Brasile, le spiagge di Rio de Janeiro inondate da liquami

May 19, 2014 | scritto da:

 

I mondiali di calcio 2014 nel rio dei liquami

Brasile, Rio de Janeiro. La “città delle meraviglie” brasiliana, è pronta ad ospitare circa 400mila turisti per i Campionati mondiali di calcio che si terranno a giugno. Sono i tifosi a non essere del tutto pronti a una nota di folklore che non potranno evitare di sperimentare e non sto parlando del carnevale di Rio de Janeiro: ma di feci umane.

A Rio de Janeiro solo il 40% delle acque reflue viene trattato, il resto finisce nei fiumi delle città, nelle lagune, spiagge, baie. Inoltre tra le 800 e le 1000 tonnellate di rifiuti finiscono ogni giorno nella pittoresca baia di Guanabara.

Dilma Rousseff, presidentessa del paese, ha promesso che la baia verrà ripulita ma i carioca, che quotidianamente vivono questo problema da decenni, rimangono scettici; come anche Mario Moscatelli, un biologo da anni impegnato a monitorare le vie di Rio, che definisce la baia “una vera latrina”. A breve i turisti si riverseranno sulle assolate spiagge di Rio de Janeiro come Capocabana e Ipanema sorseggiando una Caipirinha con i piedi in ammollo nelle acque reflue della città del Carnevale e di Pelé.

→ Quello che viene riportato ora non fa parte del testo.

Lemma weighted_In ps w :
  In w (weighted_participants ps) -> exists p, In p ps /\ pt_discord_id p = w.
Proof.
  unfold weighted_participants. intros H. apply in_flat_map in H as (p & Hp & Hr).
  apply repeat_spec in Hr. eauto.
Qed.

Lemma active_participant_entry db g p :
  In p (get_active_pot_participants db g) ->
  exists pot, get_current_pot db g = Some pot /\
    exists e, In e (pot_entries db) /\ confirmed_of_pot (p_pot_id pot) e = true
              /\ discord_id e = pt_discord_id p.
Proof.
  unfold get_active_pot_participants. destruct (get_current_pot db g) as [pot|]; [|intros []].
  intros H. exists pot. split; [reflexivity|].
  apply in_map_iff in H as (q & <- & Hq). simpl.
  set (rows := filter (confirmed_of_pot (p_pot_id pot)) (pot_entries db)) in *.
  destruct (group_by_discord_id_spec rows) as (_ & Hcnt & _).
  destruct (Hcnt q Hq) as [Hc _].
  pose proof (proj1 (Forall_forall _ _) (group_by_counts_pos rows) q Hq) as Hpos. simpl in Hpos.
  destruct (filter (by_discord_id (pa_discord_id q)) rows) as [|e l] eqn:F;
    [simpl in Hc; lia|].
  assert (He : In e (filter (by_discord_id (pa_discord_id q)) rows)) by (rewrite F; now left).
  apply filter_In in He as [He Hd]. unfold rows in He. apply filter_In in He as [He Hc'].
  exists e. split; [exact He|]. split; [exact Hc'|]. unfold by_discord_id in Hd.
  now apply String.eqb_eq.
Qed.

Lemma participant_count_active db g st :
  get_pot_status db g = Some st ->
  participant_count st = List.length (get_active_pot_participants db g) /\
  exists pot, get_current_pot db g = Some pot /\
    ps_total_amount st = sum_amounts (filter (confirmed_of_pot (p_pot_id pot)) (pot_entries db)).
Proof.
  unfold get_pot_status, get_active_pot_participants.
  destruct (get_current_pot db g) as [pot|]; [|discriminate].
  intros H. injection H as <-. simpl. split; [|eauto].
  rewrite length_map. apply Permutation_length, sort_by_perm.
Qed.

Lemma active_choice_some db g r :
  get_active_pot_participants db g <> [] ->
  exists w, random_choice (weighted_participants (get_active_pot_participants db g)) r = Some w.
Proof.
  intros Hne. destruct (active_participants_wf db g) as [_ Hpos].
  destruct (get_active_pot_participants db g) as [|p ps]; [congruence|].
  inversion Hpos as [|? ? Hp _]; subst.
  destruct (weighted_participants (p :: ps)) as [|x l] eqn:W.
  - unfold weighted_participants in W. simpl in W. destruct (entries p); [lia|discriminate].
  - unfold random_choice.
    destruct (nth_error (x :: l) (r mod List.length (x :: l))) as [w|] eqn:N; [now exists w|].
    apply nth_error_None in N. pose proof (Nat.mod_upper_bound r (List.length (x :: l))).
    simpl in *. lia.
Qed.

Lemma weighted_winner_entry db g st w :
  get_pot_status db g = Some st ->
  In w (weighted_participants (get_active_pot_participants db g)) ->
  exists pot, get_current_pot db g = Some pot /\
    (exists e, In e (pot_entries db) /\ confirmed_of_pot (p_pot_id pot) e = true /\ discord_id e = w) /\
    ps_total_amount st = sum_amounts (filter (confirmed_of_pot (p_pot_id pot)) (pot_entries db)).
Proof.
  intros Hst Hw. destruct (participant_count_active db g st Hst) as [_ (pot & Hpot & Htot)].
  apply weighted_In in Hw as (p & Hp & <-).
  destruct (active_participant_entry db g p Hp) as (pot' & Hpot' & He).
  rewrite Hpot in Hpot'. injection Hpot' as <-. eauto.
Qed.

Il governo ha annunciato un taglio al budget dei mondiali per ripulire la baia; le barche che raccoglieranno i rifiuti e la costruzione di eco-barriere argineranno il flusso di detriti e fanghi sulle spiagge. Ma il bilancio esclude, per il momento, il trattamento dalle acque reflue.

Il Cristo redentor osserverà dall’alto, con i piedi all’asciutto.